Mr MARLES (Corio) (10:16): I was recently given a photograph by Vitol, the new owners of the Shell refinery, of the big smokestack at the Shell refinery, which has red and white bands going up and down the stack and the word 'Shell' written down it. It is a really important thing for me. As a child, whenever we returned from long trips away from Geelong, being able to see that stack said that we were home. It is just a chimney, but, to me, it really matters. It speaks of a whole lot of iconic features and visions that all of us have in our lives—not postcards like the opera house or the Statue of Liberty; they are more personal, more particular and more evocative, like a smell from your childhood. They define a sense of home, a sense of place and a sense of identity—like the big, bold Ford sign in Norlane, outside the Ford factory on the main road, which talks about a city that proudly uses its hands to make things and produce wonderful products; like the T&G clock on the corner of Moorabool and Ryrie streets, at which, on every half-hour, a man and his boy used to come out and bang a clock. It symbolised a father handing over responsibility to his son and urging him to continue the good work. I can remember standing on that corner as a kid, waiting for the clock to tick over to the half-hour so I could watch the two figures come out and bang the bell.
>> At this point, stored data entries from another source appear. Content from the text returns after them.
(* ===== verification/SelSpec.v ===== *)
(** * The matcher decides the meaning of a selector

    Every test of [SelMatch] has an answer on a tree, and the answer is the meaning
    of [SelMeaning]: first the combinators and the relatives of [:has()], then the
    pseudo-classes, then selectors by induction on the nesting of their groups. *)

From stdpp Require Import functions relations.
From S2P Require Import Prelude CStr GLib CssSyntax Xml Element DomStore DomTree Dom DomSpec Selector NodeState SelMatch SelTree SelMeaning.

(** ** The matcher *)

Section Matcher.
Context {G : GLib} {U : Unichar} {El : Elsewhere} (w : view) (h : heap) (K : forest) (OK : tree_ok h K).
Abbreviation here := (here h).
Abbreviation element := (element h).
Abbreviation elder := (elder h K).
Abbreviation younger := (younger h K).

Lemma decides_elem n : here n -> decides (is_elem n h) (element n = true).
Proof. intros Hn. rewrite elem_some by done. by apply decides_true. Qed.

(** *** Combinators *)

Section Chain.
Context (simple : ns_css_simple -> loc -> option bool) (T : ns_css_simple -> loc -> Prop).

Lemma up_decides test P n k : at_ n h = Some k -> (forall m, here m -> kd h m <> NS_NODE_DOCUMENT -> decides (test m) (P m)) ->
  decides (up_loop h test (S (size h)) (parent k)) (exists m, encloses h K m n /\ P m).
Proof.
  intros E H.
  assert (exists xs, walk h parent (parent k) xs /\ length xs <= size h) as (xs & W & L).
  { destruct (parent k) as [q|] eqn:Hq; [|exists []; split; [constructor|cbn; lia]].
    destruct (upward h K OK q) as (xs & W & L & _); [by eapply parent_here|]. eauto. }
  assert (forall m, m ∈ before_document h xs <-> encloses h K m n) as Hon.
  { clear - OK E W. remember (parent k) as c eqn:Ec. revert n k E Ec. induction W as [|x l xs Ex W IH]; intros n k E Ec m.
    - split; [intros Hm; by apply not_elem_of_nil in Hm|]. intros He. exfalso.
      destruct He as [m n He|m p n He]; apply (parent_edge h K OK _ _ _ E) in He; congruence.
    - symmetry in Ec. pose proof (proj1 (parent_edge h K OK _ _ _ E) Ec) as Hx. unfold before_document. cbn.
      destruct (bool_decide (kd h x = NS_NODE_DOCUMENT)) eqn:Hd; cbn.
      + apply bool_decide_eq_true in Hd. split; [intros Hm; by apply not_elem_of_nil in Hm|]. intros He. exfalso.
        destruct He as [m n He Hk|m p n He Hk]; pose proof (one_parent h K OK _ _ _ He Hx); congruence.
      + apply bool_decide_eq_false in Hd. rewrite elem_of_cons. rewrite (IH x l Ex eq_refl). split.
        * intros [->|He]; [by constructor|by eapply encloses_above].
        * intros He. destruct He as [m n He Hk|m p n He Hk He']; pose proof (one_parent h K OK _ _ _ He Hx) as ->; auto. }
  assert (forall m, m ∈ before_document h xs -> decides (test m) (P m)) as Hd.
  { intros m Hm%Hon. destruct Hm as [m n He Hk|m p n He Hk Hm]; (apply H; [|]).
    1: by apply (has_links h K OK m n). 1: done.
    - clear - OK Hm. induction Hm as [m n He|m p n He Hk Hm IH]; [by apply (has_links h K OK m n)|done].
    - clear - Hm. by induction Hm. }
  rewrite (up_walk h test (fun x => tt (test x)) _ _ xs W); [| |lia].
  - apply decides_true. rewrite existsb_exists. setoid_rewrite <- list_elem_of_In.
    split; intros (m & Hm & Hp); exists m.
    + split; [by apply Hon|]. destruct (Hd m Hm) as (b & Eb & Hb). rewrite Eb in Hp. by apply Hb.
    + apply Hon in Hm. split; [done|]. destruct (Hd m Hm) as (b & Eb & Hb). rewrite Eb. by apply Hb.
  - intros m Hm. destruct (Hd m Hm) as (b & -> & _). done.
Qed.

Lemma find_elem t (l : list loc) m : List.find t l = Some m -> m ∈ l /\ t m = true.
Proof. intros H. apply List.find_some in H as [?%list_elem_of_In ?]. done. Qed.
These things symbolise the places in which we live and they need to be maintained. For me, it is a real sadness that some of these features are not being maintained. The truth of the matter is that that big, bold Ford sign today is dirty, and that is a terrible thing. It speaks of an advertisement about a product and, in the same breath, a statement that you do not care—you are trying to sell something that you do not care that much about. It needs to be cleaned. And that T&G clock does not work. A clock that does not work is an advertisement of a place that is broken. When you think about that father handing over to the son and urging him to continue to do the good work, it does not sit well with a clock that does not work. So I think it is really important that in Geelong at this time we make sure that these iconic and personal features are properly maintained. I call upon the owners of the T&G building and Ford to do just that in relation to both those features, on behalf of everyone in Geelong.

While I am at it, if you look at the old photos of that corner, which is really the heart of Geelong—and I looked at one this morning from 1900—there are flagpoles on all the buildings, and they are still there today but not a single flag is flying. Wouldn't it be great if they were? I recommend all the owners of those buildings to go and visit W Libby & Son on Yarra Street, flags and pennants. I have got nothing to do with that business, but I have bought flags from there. They do a great job. And, can I just say, Vitol have assured me that the red and white stack will continue to be maintained once they take over the refinery.